### [Required work]
Which lines in the records below hold the word "occurred"? Copy each of them.

### [Collected data entries]
##############################

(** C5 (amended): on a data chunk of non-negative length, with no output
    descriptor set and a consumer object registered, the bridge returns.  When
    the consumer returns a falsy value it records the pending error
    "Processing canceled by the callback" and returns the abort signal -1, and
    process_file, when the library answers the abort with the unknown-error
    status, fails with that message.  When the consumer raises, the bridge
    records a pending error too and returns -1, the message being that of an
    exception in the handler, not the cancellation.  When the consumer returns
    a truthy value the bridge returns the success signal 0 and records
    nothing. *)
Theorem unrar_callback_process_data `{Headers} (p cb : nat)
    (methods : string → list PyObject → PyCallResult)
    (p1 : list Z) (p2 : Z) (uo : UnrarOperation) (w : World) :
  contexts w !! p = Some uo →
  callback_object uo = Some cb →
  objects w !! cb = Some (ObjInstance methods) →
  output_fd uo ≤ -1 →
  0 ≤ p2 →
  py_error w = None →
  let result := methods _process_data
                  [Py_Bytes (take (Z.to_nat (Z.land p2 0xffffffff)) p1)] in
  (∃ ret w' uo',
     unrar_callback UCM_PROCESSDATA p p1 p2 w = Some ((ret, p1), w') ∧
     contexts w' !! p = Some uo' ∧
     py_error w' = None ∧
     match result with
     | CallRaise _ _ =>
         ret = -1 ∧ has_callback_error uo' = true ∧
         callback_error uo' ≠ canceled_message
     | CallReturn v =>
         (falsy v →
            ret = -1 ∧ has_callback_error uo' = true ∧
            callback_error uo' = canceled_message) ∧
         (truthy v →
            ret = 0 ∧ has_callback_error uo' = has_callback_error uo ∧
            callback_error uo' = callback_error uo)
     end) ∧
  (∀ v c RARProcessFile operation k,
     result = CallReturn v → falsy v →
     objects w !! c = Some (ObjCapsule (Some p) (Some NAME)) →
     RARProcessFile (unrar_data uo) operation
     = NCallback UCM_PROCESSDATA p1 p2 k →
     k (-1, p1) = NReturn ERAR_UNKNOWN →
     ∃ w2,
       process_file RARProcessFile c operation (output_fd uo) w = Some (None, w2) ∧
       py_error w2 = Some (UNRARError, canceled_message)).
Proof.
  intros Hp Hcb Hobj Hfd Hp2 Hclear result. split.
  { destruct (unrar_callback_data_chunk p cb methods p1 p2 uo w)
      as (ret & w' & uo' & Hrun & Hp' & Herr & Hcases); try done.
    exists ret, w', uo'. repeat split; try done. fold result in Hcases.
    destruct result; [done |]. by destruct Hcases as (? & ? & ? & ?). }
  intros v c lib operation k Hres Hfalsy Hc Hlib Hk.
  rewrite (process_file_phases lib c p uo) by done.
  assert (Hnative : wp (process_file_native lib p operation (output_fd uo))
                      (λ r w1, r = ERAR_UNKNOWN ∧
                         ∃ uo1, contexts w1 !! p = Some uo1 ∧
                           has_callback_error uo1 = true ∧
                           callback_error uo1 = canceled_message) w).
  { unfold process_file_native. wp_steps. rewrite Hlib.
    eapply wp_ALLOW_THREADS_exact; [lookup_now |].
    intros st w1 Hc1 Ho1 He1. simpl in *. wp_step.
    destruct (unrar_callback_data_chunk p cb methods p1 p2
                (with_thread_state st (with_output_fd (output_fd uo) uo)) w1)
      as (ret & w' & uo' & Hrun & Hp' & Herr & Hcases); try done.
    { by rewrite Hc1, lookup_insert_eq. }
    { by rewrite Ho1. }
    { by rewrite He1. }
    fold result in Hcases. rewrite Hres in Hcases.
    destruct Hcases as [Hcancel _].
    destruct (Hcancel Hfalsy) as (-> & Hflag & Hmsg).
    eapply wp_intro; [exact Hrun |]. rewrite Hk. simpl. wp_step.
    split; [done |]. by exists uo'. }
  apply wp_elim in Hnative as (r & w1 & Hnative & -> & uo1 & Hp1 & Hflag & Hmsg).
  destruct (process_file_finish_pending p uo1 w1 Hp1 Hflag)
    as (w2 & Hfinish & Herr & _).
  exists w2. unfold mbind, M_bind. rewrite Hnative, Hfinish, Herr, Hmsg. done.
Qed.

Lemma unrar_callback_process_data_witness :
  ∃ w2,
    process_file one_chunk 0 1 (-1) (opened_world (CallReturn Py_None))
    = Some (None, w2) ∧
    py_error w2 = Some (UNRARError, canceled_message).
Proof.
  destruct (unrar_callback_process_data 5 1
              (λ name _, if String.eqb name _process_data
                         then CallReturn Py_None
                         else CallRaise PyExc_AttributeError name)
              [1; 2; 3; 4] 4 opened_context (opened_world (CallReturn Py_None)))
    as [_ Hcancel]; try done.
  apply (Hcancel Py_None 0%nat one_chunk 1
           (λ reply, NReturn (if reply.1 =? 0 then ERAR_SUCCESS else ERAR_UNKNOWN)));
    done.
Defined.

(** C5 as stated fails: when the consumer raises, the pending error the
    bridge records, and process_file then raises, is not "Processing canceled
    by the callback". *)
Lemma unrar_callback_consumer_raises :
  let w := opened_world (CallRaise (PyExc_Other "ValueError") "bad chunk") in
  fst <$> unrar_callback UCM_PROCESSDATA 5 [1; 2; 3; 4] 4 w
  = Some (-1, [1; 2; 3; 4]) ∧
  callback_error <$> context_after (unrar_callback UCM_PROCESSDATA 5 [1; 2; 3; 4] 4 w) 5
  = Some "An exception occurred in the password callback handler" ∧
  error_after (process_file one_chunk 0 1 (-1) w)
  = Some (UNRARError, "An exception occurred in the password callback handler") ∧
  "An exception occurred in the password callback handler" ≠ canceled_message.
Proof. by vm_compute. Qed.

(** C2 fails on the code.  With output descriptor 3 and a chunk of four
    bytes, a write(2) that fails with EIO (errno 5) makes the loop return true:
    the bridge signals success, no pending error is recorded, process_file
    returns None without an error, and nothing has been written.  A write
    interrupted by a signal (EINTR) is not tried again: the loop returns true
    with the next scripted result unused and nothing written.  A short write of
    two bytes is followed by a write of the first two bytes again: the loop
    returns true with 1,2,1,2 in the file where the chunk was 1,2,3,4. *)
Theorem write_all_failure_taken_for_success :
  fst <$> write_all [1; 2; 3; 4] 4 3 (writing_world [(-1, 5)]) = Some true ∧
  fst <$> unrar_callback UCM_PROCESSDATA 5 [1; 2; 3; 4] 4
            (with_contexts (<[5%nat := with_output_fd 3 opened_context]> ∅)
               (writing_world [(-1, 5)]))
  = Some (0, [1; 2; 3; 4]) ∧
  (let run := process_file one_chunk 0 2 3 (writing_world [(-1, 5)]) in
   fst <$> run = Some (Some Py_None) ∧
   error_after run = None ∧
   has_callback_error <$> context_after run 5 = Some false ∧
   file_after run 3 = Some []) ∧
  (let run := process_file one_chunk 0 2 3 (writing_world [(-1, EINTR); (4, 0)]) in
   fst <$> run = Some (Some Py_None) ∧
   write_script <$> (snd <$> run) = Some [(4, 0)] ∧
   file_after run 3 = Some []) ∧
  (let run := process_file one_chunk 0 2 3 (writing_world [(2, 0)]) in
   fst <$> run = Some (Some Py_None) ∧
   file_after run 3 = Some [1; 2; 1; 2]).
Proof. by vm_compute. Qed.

##############################

### [Answer to this exercise]
  = Some "An exception occurred in the password callback handler" ∧
  = Some (UNRARError, "An exception occurred in the password callback handler") ∧
  "An exception occurred in the password callback handler" ≠ canceled_message.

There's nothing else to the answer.